In June of 1834 during Zions Camp march to Missouri, human bones were discovered in a mound by a few of the members of the march about a foot underneath the surface. Joseph Smith stated that these were the bones of Zelph, a white Lamanite. Seven members of the camp recorded the experience that day, each one differing from the rest. Dr. Lund quotes from Kenneth Godfrey that all the accounts agree on the following points:
“(1)…members of Zion’s camp, traveling through Illinois, unearthed skeletal remains of a man, 2 June 1834 near the top of a large burial mound; (2) Joseph Smith learned what he knew about the skeletal remains by way of a vision after the discovery; (3) the man was a white Lamanite named Zelph, a man of God, and a great warrior who served under known leader named Onandagus; (4) Zelph was killed by the arrow found with his remains in a battle with the Lamanites” 1
Some have argued the original version of Zelph which was recorded was actually corrected by Joseph Smith, and it was the flawed account that made it into the History of the Church, thereby casting doubt of it’s accuracy. While there were changes in the Zelph story2, they do not change the basis of the claims of the incident that there were Lamanites and Prophets in North America.
John A. Widstoe believed Zelph to have no bearing on Book of Mormon geography. He stated:
“This is not of much value in Book of Mormon geographical studies, since Zelph probably dated from a later time when Nephites and Lamanites had been somewhat dispersed and wandered over the country.” 3
I find it interesting that Joseph Smith never specifically mentioned the Zelph incident to anyone. He may have been referencing the incident when he wrote Emma the following day about wandering the “plains of the Nephites” 4 and picking up skulls as an authenticity of The Book of Mormon, but never mentions an ancient warrior named Zelph and a previously unknown prophet Onandagus. This private letter from Joseph Smith is the closest we have of Joseph Smith recording the event.

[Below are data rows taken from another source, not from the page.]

(** * Seven-point fundamental matrix solver

    A shallow embedding of [FundamentalMatrixSevenPointSolver::estimateModel]
    (include/solver_fundamental_matrix_seven_point.h) and the properties of
    its specification.

    The solver is written once, over an interface [Scalar] of the arithmetic
    it uses on [double].  Two instances are given: IEEE binary64 (Rocq's
    primitive floats), which is what the C++ code runs on, and the real
    numbers, which is the exact arithmetic the algebraic claims speak about.
    The two Eigen routines the solver calls ([JacobiSVD] and
    [PolynomialSolver::realRoots]) are parameters of the development. *)

From Stdlib Require Import ZArith List Reals Lra Lia Floats.
From stdpp Require Import base option list.
Import ListNotations.

(** ** Machine integers *)

(** [int] is 32 bits wide.  A conversion from [size_t] keeps the low 32
    bits; an [int] product or sum whose mathematical result is out of range
    is undefined in C++ and is given the two's complement result here.  The
    theorems that relate an offset to a table row assume it is in range. *)
Definition INT_MAX : Z := 2147483647.
Definition INT_MIN : Z := -2147483648.

Definition wrap_int (z : Z) : Z := ((z + 2147483648) mod 4294967296 - 2147483648)%Z.

Definition in_int_range (z : Z) : Prop := (INT_MIN <= z <= INT_MAX)%Z.

(** ** The arithmetic of [double] *)

Class Scalar (T : Type) : Type := {
  s_zero : T;
  s_one : T;
  s_add : T -> T -> T;
  s_sub : T -> T -> T;
  s_mul : T -> T -> T;
  s_div : T -> T -> T;
  (** [fabs] *)
  s_fabs : T -> T;
  (** [x > y] *)
  s_gt : T -> T -> bool;
  (** [std::numeric_limits<double>::epsilon()] *)
  s_epsilon : T
}.

Declare Scope scalar_scope.
Delimit Scope scalar_scope with S.
Notation "x + y" := (s_add x y) : scalar_scope.
Notation "x - y" := (s_sub x y) : scalar_scope.
Notation "x * y" := (s_mul x y) : scalar_scope.
Notation "x / y" := (s_div x y) : scalar_scope.

(** IEEE 754 binary64, the arithmetic of the C++ code. *)
#[export] Instance float_scalar : Scalar float := {|
  s_zero := 0%float;
  s_one := 1%float;
  s_add := PrimFloat.add;
  s_sub := PrimFloat.sub;
  s_mul := PrimFloat.mul;
  s_div := PrimFloat.div;
  s_fabs := PrimFloat.abs;
  s_gt := fun x y => PrimFloat.ltb y x;
  s_epsilon := 0x1p-52%float
|}.

(** Exact real arithmetic. *)
Definition Rgtb (x y : R) : bool := if Rgt_dec x y then true else false.

#[export] Instance real_scalar : Scalar R := {|
  s_zero := 0%R;
  s_one := 1%R;
  s_add := Rplus;
  s_sub := Rminus;
  s_mul := Rmult;
  s_div := Rdiv;
  s_fabs := Rabs;
  s_gt := Rgtb;
  s_epsilon := (/ 4503599627370496)%R
|}.

(** ** Dense matrices and vectors *)

(** An Eigen matrix is the list of its rows, a vector the list of its
    entries. *)
Definition Matrix (T : Type) : Type := list (list T).

Section Eigen.
Context {T : Type} {scalar : Scalar T}.
Local Open Scope scalar_scope.

(** [v[i]] *)
Definition vget (v : list T) (i : nat) : T := nth i v s_zero.
Local Notation "v .[ i ]" := (vget v i) (at level 1, left associativity, format "v .[ i ]").

(** [A(i, j)] read *)
Definition coeff (A : Matrix T) (i j : nat) : T := vget (nth i A []) j.

(** [A(i, j) = v]; an index outside the matrix is outside the storage
    (Eigen asserts, a release build has undefined behaviour). *)
Definition set_coeff (A : Matrix T) (i j : nat) (v : T) : option (Matrix T) :=
  match A !! i with
  | Some row =>
      if (j <? length row)%nat then Some (<[i := <[j := v]> row]> A) else None
  | None => None
  end.

Definition ncols (A : Matrix T) : nat :=
  match A with
  | [] => 0
  | row :: _ => length row
  end.

Definition column (A : Matrix T) (j : nat) : list T :=
  map (fun row => vget row j) A.

Definition dot (u v : list T) : T :=
  fold_right s_add s_zero (zip_with s_mul u v).

(** [A.transpose()] *)
Definition transpose (A : Matrix T) : Matrix T :=
  map (column A) (seq 0 (ncols A)).

(** [A * B] *)
Definition mat_mul (A B : Matrix T) : Matrix T :=
  map (fun row => map (fun j => dot row (column B j)) (seq 0 (ncols B))) A.

(** [A.transpose() * A] *)
Definition normal_equations (A : Matrix T) : Matrix T :=
  mat_mul (transpose A) A.

(** [V.block<9, 1>(0, j)] *)
Definition block_9_1 (V : Matrix T) (j : nat) : list T :=
  map (fun i => coeff V i j) (seq 0 9).

(** The notions the specification is phrased with. *)

(** [A * v] *)
Definition mat_vec (A : Matrix T) (v : list T) : list T :=
  map (fun row => dot row v) A.

(** A flat vector of nine entries read as a 3x3 matrix, row by row. *)
Definition reshape3x3 (v : list T) : Matrix T :=
  [ [v.[0]; v.[1]; v.[2]]; [v.[3]; v.[4]; v.[5]]; [v.[6]; v.[7]; v.[8]] ].

(** The flat vector of a matrix, row by row. *)
Definition row_major (A : Matrix T) : list T := concat A.

(** Determinant of a 3x3 matrix, expanded along its first row. *)
Definition det3 (A : Matrix T) : T :=
  coeff A 0 0 * (coeff A 1 1 * coeff A 2 2 - coeff A 1 2 * coeff A 2 1)
  - coeff A 0 1 * (coeff A 1 0 * coeff A 2 2 - coeff A 1 2 * coeff A 2 0)
  + coeff A 0 2 * (coeff A 1 0 * coeff A 2 1 - coeff A 1 1 * coeff A 2 0).

(** [lambda * f1 + f2], entry by entry. *)
Definition pencil (lambda : T) (f1 f2 : list T) : list T :=
  map (fun i => lambda * f1.[i] + f2.[i]) (seq 0 9).

(** [c[0] + c[1] x + c[2] x^2 + c[3] x^3] *)
Definition eval_cubic (c : list T) (x : T) : T :=
  c.[0] + c.[1] * x + c.[2] * (x * x) + c.[3] * (x * x * x).

(** [(x1, y1, 1) F (x0, y0, 1)^T] for a correspondence [(x0, y0, x1, y1)]. *)
Definition epipolar_form (F : Matrix T) (p : T * T * T * T) : T :=
  let '(x0, y0, x1, y1) := p in
  dot [x1; y1; s_one] (mat_vec F [x0; y0; s_one]).
End Eigen.

Notation "v .[ i ]" := (vget v i) (at level 1, left associativity, format "v .[ i ]").

(** Modelled from the spec: the classes [Model] and [FundamentalMatrix]
    (fundamental_estimator.h) are not part of the sources; the specification
    describes a candidate model as a 3x3 real matrix, filled in row-major
    order by the comma initialiser. *)
Record Model (T : Type) : Type := { descriptor : Matrix T }.
Arguments descriptor {T} _.
Arguments Build_Model {T} _.

(** ** The state the solver runs in *)

(** [memory] is the storage behind [data_.data], addressed in [double]s
    relative to that pointer; [models_] is the caller's output vector. *)
Record state (T : Type) : Type := {
  memory : Z -> T;
  models_ : list (Model T)
}.
Arguments memory {T} _.
Arguments models_ {T} _.
Arguments Build_state {T} _ _.

(** A computation reads and updates the state, or is undefined. *)
Definition M (T A : Type) : Type := state T -> option (A * state T).

Section Monad.
Context {T : Type}.

Definition ret {A} (a : A) : M T A := fun st => Some (a, st).

Definition bind {A B} (m : M T A) (k : A -> M T B) : M T B :=
  fun st =>
    match m st with
    | Some (a, st') => k a st'
    | None => None
    end.

(** A step of the local computation that may leave the allocated storage. *)
Definition lift {A} (o : option A) : M T A :=
  fun st =>
    match o with
    | Some a => Some (a, st)
    | None => None
    end.

(** [data_ptr[offset]].  The routine never consults the extent of the
    table, so the read is modelled on the whole memory: at an offset outside
    the table, where the C++ read is undefined, it returns what the memory
    holds there.  The theorems that speak of table rows assume valid
    indices. *)
Definition load (offset : Z) : M T T := fun st => Some (memory st offset, st).

(** [models_.push_back(model)] *)
Definition push_back (model : Model T) : M T unit :=
  fun st => Some (tt, {| memory := memory st; models_ := models_ st ++ [model] |}).

(** [for (i = 0; i < n; i++) body], threading the locals [a]. *)
Fixpoint for_range_from {A} (i n : nat) (body : nat -> A -> M T A) (a : A) : M T A :=
  match n with
  | O => ret a
  | S n' => bind (body i a) (for_range_from (S i) n' body)
  end.

Definition for_range {A} (n : nat) (body : nat -> A -> M T A) (a : A) : M T A :=
  for_range_from 0 n body a.
(** Replacing the default of the first item of a type and key moves no
    lookup: a key still ends on the same item, which carries the new
    default exactly if it is the one of that type and key. *)
Lemma firstItem_replaceDefault items k d kt items' k0 :
  replaceDefault items k d kt = Some items' ->
  firstItem items' k0 =
    (fun item => if bool_decide (keyType item = kt) && String.eqb (key item) k
                 then setItemDefault item d else item)
    <$> firstItem items k0.
Proof.
  revert items'. induction items as [|x rest IH]; intros items'; simpl; [done|].
  destruct (bool_decide (keyType x = kt) && String.eqb (key x) k) eqn:Hmatch.
  - intros [= <-]. simpl.
    destruct (String.eqb (key x) k0) eqn:E; simpl; [by rewrite Hmatch|].
    destruct (firstItem rest k0) as [y|] eqn:Hy; simpl; [|done].
    apply firstItem_key in Hy.
    apply andb_true_iff in Hmatch as [_ Hx%String.eqb_eq].
    apply String.eqb_neq in E.
    assert (String.eqb (key y) k = false) as ->
      by (apply String.eqb_neq; congruence).
    by rewrite andb_false_r.
  - destruct (replaceDefault rest k d kt) as [rest'|] eqn:Hrest; [|done].
    intros [= <-]. simpl.
    destruct (String.eqb (key x) k0); simpl; [by rewrite Hmatch|].
    by apply IH.
Qed.

(** What a registration with a legal key and a legal default does to the
    lookups. *)
Lemma add_lookup this k d kt k0 :
  illegalKey k = false ->
  illegalValue d = false ->
  let this' := snd (_q_addDefaultSetting k d kt this) in
  fst (_q_addDefaultSetting k d kt this) = Return tt
  /\ m_default this' = m_default this
  /\ emitted this' = emitted this
  /\ firstItem (m_items this') k0 =
       match firstItem (m_items this) k0 with
       | Some item =>
           Some (if bool_decide (keyType item = kt) && String.eqb (key item) k
                 then setItemDefault item d else item)
       | None => if String.eqb k k0 then Some (newItem k d kt) else None
       end.
Proof.
  intros Hk Hd. unfold _q_addDefaultSetting. rewrite Hk, Hd.
  pose proof (replaceDefault_spec (m_items this) k d kt) as Hspec.
  destruct (replaceDefault (m_items this) k d kt) as [items'|] eqn:Hrep; simpl.
  - do 3 (split; [done|]).
    rewrite (firstItem_replaceDefault _ _ _ _ _ k0 Hrep).
    destruct (firstItem (m_items this) k0) as [item|] eqn:Hf; simpl; [done|].
    destruct (String.eqb k k0) eqn:E; [|done].
    apply String.eqb_eq in E. subst k0.
    destruct Hspec as (i & item & Hi & _ & Hkey & _).
    apply firstItem_None in Hf. destruct Hf.
    apply list_elem_of_fmap. exists item. split; [done|].
    by eapply list_elem_of_lookup_2.
  - do 3 (split; [done|]).
    rewrite firstItem_app. simpl.
    destruct (firstItem (m_items this) k0) as [item|] eqn:Hf; [|done].
    f_equal.
    destruct (bool_decide (keyType item = kt) && String.eqb (key item) k) eqn:Hm;
      [|done].
    apply andb_true_iff in Hm as [Ht%bool_decide_eq_true_1 Hkey%String.eqb_eq].
    destruct (Hspec item); [by eapply firstItem_elem|done].
Qed.

(** ** Errors of the accessors *)

(** X1: A read or a write of a key nobody registered throws
    [MissingKeyException], for every type, and leaves the registry as it
    was; a write throws it only once the value has passed its own test. *)
Theorem missing_key_is_reported (this : AbstractSettings) (k : string) :
  illegalKey k = false ->
  k ∉ key <$> m_items this ->
  (forall kt, _q_getSetting this k kt = Throw MissingKeyException)
  /\ getSettingBool this k = Throw MissingKeyException
  /\ getSettingInt this k = Throw MissingKeyException
  /\ getSettingString this k = Throw MissingKeyException
  /\ (forall v kt,
        _q_setSetting k v kt this =
          (if illegalValue v then Throw IllegalValueException
           else Throw MissingKeyException, this))
  /\ (forall b, setSettingBool k b this = (Throw MissingKeyException, this))
  /\ (forall z, setSettingInt k z this = (Throw MissingKeyException, this)).
Proof.
  intros Hk Hnone%firstItem_None.
  assert (forall kt, _q_getSetting this k kt = Throw MissingKeyException) as Hget.
  { intros kt. unfold _q_getSetting. by rewrite Hk, getLoop_firstItem, Hnone. }
  assert (forall v kt,
            _q_setSetting k v kt this =
              (if illegalValue v then Throw IllegalValueException
               else Throw MissingKeyException, this)) as Hset.
  { intros v kt. destruct (illegalValue v) eqn:Hv.
    - unfold _q_setSetting. by rewrite Hk, Hv.
    - by rewrite set_legal, Hnone. }
  unfold getSettingBool, getSettingInt, getSettingString,
    setSettingBool, setSettingInt.
  rewrite !Hget. simpl. do 5 (split; [done|]). split.
  - intros b. by rewrite Hset, boolToString_legal.
  - intros z. by rewrite Hset, intToString_legal.
Qed.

“The longest and most detailed near-contemporaneous account of Zelph’s discovery was written by Levi Hancock” 5 In his version, he makes mention that Joseph Smith stated, while under inspiration, that “This land was called the Land of Desolation” 6. If Joseph Smith was speaking about the same “Desolation” mentioned in The Book of Mormon, this would place Zarahemla, Bountiful, Manti, and most other Book of Mormon cities south of this area (this would be about where Valley City, Illinois now is), and would place The Book of Mormon to far south for a Great Lakes geography. If one accepts the Zelph accounts as fact, they must also accept the implications of the story as well. By placing the land Desolation in Illinois, you automatically place most of The Book of Mormon events South of there, thereby eliminating many North American as plausible theories.
So what are we to think of Zelph? There are a few options. Either those events mentioned by Joseph Smith transpired from the last battles as the Nephites were being pushed Northward by the Lamanites, or, there were Nephites and dissenters of those who took on the name Lamanites, who had migrated North from Nephite lands. Fletcher Hammond argued that “it is possible and quite probable, that sometime during the Book of Mormon history, some adventurous Nephites and Lamanites settled in what is now the western plains of the United States, the Mississippi Valley, and as far north as the Great Lakes region. But, no account of what they did was important enough for Mormon to include it in the abridgment of the Large Plates of Nephi.”7
Another scholar asks: “Why were the prominent chieftain Zelph and the great Prophet Onandagus, who was known from the eastern sea to the Rocky Mountains, not mentioned at all in the Book of Mormon? Surely a prophet of such prominence would have received some notice had he been known to the historians of the Book of Mormon. The answer is very obvious:—Because the Book of Mormon historians who were down in Central America, knew nothing at all of either the Prophet Onandagus or [of] the Chieftain Zelph. It was more than 400 years before Mormon’s time that Hagoth sailed north, and we only have a report of the first ship returning. . . . Naturally, both Mormon and Moroni were too far removed from Onandagus and Zelph to report them.” 8
This would seem to make more sense. The Book of Mormon speaks about several migrations to the North. Alma 63:4-9 recounts the migration of “five-thousand and four hundred men, with their wives and their children” from Zarahemla to the land which was “northward”. That same year, Hagoth built a “large ship” and sailed “into the land northward”. That ship returned and was filled again, as well as many “other” ships that were built and again sailed “northward”. In the thirty-ninth year, another ship sailed northward carrying provisions to those who had previously left, and it did not return.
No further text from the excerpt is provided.